In the listing below, find the line holding "(* ===== verification/PyReSyntax.v ===== *)" and the line holding "(** Escapes that stand for a character. *)". Write out those two lines and all lines between, exactly, and nothing more.

- - -

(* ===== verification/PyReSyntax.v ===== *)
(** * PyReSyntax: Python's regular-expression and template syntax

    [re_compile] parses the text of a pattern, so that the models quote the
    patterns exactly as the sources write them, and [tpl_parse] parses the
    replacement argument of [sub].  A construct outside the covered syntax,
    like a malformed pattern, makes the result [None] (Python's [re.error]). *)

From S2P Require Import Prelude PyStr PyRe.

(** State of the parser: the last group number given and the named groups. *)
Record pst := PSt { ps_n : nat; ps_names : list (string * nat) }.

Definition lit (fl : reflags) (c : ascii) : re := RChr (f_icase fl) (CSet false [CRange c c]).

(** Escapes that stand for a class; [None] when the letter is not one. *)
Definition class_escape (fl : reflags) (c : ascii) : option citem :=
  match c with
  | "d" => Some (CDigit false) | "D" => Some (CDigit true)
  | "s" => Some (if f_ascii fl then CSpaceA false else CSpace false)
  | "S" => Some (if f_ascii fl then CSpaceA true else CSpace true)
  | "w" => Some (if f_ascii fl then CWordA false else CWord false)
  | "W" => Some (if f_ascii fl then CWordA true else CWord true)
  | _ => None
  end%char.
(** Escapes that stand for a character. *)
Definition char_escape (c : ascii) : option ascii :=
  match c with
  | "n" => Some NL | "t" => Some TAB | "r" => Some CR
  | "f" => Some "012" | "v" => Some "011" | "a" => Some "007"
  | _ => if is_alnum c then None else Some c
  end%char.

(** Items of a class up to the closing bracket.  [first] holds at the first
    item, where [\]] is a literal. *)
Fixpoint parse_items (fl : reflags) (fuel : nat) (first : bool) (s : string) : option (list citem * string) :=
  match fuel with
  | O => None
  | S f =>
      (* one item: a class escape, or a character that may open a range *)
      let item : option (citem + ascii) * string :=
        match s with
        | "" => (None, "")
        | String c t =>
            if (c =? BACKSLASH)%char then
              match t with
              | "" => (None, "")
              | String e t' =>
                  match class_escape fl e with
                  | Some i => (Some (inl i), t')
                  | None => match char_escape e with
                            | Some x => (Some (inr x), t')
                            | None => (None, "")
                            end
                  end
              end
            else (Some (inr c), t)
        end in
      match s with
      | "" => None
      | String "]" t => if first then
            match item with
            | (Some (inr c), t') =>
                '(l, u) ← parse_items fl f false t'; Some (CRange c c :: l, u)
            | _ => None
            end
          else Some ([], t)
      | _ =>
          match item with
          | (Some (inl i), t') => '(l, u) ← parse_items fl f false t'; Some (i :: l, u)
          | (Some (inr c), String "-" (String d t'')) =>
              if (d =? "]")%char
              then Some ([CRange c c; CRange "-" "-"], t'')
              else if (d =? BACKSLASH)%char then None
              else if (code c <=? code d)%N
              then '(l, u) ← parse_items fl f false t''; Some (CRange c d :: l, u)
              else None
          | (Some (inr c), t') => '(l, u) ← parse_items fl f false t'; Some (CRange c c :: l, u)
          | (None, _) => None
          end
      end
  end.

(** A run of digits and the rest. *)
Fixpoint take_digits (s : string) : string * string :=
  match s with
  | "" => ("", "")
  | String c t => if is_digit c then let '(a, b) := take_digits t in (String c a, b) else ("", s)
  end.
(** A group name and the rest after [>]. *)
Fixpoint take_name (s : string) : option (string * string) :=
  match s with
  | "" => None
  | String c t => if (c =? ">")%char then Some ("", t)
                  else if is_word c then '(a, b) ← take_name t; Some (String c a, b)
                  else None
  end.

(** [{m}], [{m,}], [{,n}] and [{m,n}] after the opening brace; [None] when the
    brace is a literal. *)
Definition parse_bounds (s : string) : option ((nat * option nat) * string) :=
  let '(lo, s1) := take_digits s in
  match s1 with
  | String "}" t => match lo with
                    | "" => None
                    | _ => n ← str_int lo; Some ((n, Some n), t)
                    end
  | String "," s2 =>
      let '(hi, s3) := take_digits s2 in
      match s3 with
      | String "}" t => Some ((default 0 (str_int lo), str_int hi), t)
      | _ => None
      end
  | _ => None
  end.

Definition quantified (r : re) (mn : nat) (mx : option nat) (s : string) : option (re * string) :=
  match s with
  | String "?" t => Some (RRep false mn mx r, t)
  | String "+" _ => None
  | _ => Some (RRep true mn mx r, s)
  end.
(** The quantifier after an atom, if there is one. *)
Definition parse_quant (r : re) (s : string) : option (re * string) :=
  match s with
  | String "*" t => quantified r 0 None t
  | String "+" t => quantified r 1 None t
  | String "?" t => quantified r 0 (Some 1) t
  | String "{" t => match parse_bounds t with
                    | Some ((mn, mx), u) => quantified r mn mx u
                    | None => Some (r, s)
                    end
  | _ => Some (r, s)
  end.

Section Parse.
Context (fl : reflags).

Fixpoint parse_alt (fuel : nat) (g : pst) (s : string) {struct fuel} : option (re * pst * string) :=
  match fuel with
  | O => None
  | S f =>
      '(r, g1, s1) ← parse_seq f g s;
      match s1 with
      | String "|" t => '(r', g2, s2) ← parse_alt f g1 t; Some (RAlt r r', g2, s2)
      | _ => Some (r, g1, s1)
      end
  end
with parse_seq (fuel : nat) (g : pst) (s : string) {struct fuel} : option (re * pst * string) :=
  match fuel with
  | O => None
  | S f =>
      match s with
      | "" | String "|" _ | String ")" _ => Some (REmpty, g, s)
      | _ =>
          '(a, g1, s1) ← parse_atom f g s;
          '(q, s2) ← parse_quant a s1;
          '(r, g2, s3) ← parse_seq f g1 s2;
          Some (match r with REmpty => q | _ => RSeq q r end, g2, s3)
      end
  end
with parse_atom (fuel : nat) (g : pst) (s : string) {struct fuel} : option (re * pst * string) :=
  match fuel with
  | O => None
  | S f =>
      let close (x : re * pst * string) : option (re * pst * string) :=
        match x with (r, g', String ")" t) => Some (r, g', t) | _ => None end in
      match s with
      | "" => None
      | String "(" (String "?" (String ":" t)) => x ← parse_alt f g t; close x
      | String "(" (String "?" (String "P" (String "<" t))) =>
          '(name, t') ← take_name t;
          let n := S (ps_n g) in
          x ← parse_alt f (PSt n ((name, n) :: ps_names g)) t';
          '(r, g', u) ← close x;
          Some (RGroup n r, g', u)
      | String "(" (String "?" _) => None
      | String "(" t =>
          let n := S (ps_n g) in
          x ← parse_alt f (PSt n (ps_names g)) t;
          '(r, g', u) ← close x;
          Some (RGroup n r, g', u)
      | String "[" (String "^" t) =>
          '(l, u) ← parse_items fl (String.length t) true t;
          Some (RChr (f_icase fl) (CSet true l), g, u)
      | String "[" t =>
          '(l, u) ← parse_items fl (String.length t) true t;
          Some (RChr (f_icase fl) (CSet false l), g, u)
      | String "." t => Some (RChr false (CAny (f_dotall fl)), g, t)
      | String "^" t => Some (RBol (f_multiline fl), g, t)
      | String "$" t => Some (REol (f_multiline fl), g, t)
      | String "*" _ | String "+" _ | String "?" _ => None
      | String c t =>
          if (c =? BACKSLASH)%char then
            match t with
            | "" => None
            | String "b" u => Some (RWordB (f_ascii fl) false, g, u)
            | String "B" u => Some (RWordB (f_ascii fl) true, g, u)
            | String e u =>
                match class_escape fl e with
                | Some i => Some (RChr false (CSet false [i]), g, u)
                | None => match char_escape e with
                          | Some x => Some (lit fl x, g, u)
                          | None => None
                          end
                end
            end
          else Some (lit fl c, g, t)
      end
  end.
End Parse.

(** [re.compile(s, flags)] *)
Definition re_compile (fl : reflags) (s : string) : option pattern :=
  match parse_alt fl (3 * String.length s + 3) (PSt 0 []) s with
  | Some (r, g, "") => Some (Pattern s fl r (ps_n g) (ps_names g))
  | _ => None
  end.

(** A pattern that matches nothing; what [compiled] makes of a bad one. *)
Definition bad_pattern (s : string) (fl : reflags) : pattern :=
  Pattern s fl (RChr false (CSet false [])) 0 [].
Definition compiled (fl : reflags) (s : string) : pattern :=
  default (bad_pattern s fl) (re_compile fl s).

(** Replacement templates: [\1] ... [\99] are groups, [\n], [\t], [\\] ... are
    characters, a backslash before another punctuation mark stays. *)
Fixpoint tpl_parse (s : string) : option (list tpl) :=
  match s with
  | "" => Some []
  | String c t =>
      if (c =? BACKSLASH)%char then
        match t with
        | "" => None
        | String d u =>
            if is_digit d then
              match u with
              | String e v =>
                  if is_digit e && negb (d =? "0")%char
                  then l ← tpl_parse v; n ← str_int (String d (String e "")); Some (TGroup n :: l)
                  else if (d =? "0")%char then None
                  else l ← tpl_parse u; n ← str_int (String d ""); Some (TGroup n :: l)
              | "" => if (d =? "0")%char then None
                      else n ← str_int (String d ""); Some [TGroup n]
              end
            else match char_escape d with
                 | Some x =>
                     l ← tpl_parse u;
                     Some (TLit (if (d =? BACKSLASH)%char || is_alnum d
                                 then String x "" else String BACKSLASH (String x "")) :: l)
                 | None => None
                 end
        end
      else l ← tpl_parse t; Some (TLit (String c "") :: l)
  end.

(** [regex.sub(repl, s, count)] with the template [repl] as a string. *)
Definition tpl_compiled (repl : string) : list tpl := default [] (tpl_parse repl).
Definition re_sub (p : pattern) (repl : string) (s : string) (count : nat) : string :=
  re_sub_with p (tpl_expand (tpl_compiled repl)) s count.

- - -

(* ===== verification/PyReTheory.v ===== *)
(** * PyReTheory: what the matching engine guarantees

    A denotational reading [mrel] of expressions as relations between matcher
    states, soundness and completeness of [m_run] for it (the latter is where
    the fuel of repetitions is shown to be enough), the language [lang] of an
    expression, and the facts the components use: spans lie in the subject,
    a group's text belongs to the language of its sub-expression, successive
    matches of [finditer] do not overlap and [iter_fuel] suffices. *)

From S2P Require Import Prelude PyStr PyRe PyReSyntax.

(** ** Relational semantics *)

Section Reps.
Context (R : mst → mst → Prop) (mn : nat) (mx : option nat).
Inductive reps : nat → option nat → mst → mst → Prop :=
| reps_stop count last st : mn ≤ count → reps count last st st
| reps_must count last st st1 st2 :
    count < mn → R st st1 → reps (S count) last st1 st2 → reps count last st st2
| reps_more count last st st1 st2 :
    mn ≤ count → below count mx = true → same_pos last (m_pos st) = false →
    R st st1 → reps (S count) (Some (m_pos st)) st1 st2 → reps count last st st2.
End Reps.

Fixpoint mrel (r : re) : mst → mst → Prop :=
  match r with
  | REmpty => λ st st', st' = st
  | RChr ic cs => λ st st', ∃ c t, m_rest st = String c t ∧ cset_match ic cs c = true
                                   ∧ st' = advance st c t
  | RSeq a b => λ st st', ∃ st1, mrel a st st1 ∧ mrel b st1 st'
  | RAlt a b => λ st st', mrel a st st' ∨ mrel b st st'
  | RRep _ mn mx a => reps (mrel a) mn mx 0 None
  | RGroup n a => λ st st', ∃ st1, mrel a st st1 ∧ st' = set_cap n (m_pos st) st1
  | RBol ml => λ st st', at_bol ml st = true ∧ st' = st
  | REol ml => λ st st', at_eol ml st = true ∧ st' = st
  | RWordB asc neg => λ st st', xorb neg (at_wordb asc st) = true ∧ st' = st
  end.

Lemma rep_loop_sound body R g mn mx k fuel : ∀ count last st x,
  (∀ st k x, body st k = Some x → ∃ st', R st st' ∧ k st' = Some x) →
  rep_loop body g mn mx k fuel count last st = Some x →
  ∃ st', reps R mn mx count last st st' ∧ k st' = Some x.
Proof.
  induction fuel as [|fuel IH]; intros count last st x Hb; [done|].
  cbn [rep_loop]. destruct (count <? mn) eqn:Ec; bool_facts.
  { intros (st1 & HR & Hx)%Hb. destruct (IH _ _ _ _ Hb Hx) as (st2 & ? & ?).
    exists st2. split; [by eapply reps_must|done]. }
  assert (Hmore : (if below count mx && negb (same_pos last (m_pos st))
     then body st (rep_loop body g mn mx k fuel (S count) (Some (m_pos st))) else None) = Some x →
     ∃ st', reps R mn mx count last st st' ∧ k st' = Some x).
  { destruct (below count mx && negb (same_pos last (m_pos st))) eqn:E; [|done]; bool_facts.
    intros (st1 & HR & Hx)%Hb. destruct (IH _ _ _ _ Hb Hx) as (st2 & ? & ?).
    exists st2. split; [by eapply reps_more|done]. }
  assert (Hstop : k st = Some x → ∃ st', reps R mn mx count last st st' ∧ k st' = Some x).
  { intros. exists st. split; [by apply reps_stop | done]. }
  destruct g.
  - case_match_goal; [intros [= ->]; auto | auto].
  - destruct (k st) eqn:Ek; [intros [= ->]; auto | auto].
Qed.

- - -

» RESPONSE TO THIS EXERCISE
(* ===== verification/PyReSyntax.v ===== *)
(** * PyReSyntax: Python's regular-expression and template syntax

    [re_compile] parses the text of a pattern, so that the models quote the
    patterns exactly as the sources write them, and [tpl_parse] parses the
    replacement argument of [sub].  A construct outside the covered syntax,
    like a malformed pattern, makes the result [None] (Python's [re.error]). *)

From S2P Require Import Prelude PyStr PyRe.

(** State of the parser: the last group number given and the named groups. *)
Record pst := PSt { ps_n : nat; ps_names : list (string * nat) }.

Definition lit (fl : reflags) (c : ascii) : re := RChr (f_icase fl) (CSet false [CRange c c]).

(** Escapes that stand for a class; [None] when the letter is not one. *)
Definition class_escape (fl : reflags) (c : ascii) : option citem :=
  match c with
  | "d" => Some (CDigit false) | "D" => Some (CDigit true)
  | "s" => Some (if f_ascii fl then CSpaceA false else CSpace false)
  | "S" => Some (if f_ascii fl then CSpaceA true else CSpace true)
  | "w" => Some (if f_ascii fl then CWordA false else CWord false)
  | "W" => Some (if f_ascii fl then CWordA true else CWord true)
  | _ => None
  end%char.
(** Escapes that stand for a character. *)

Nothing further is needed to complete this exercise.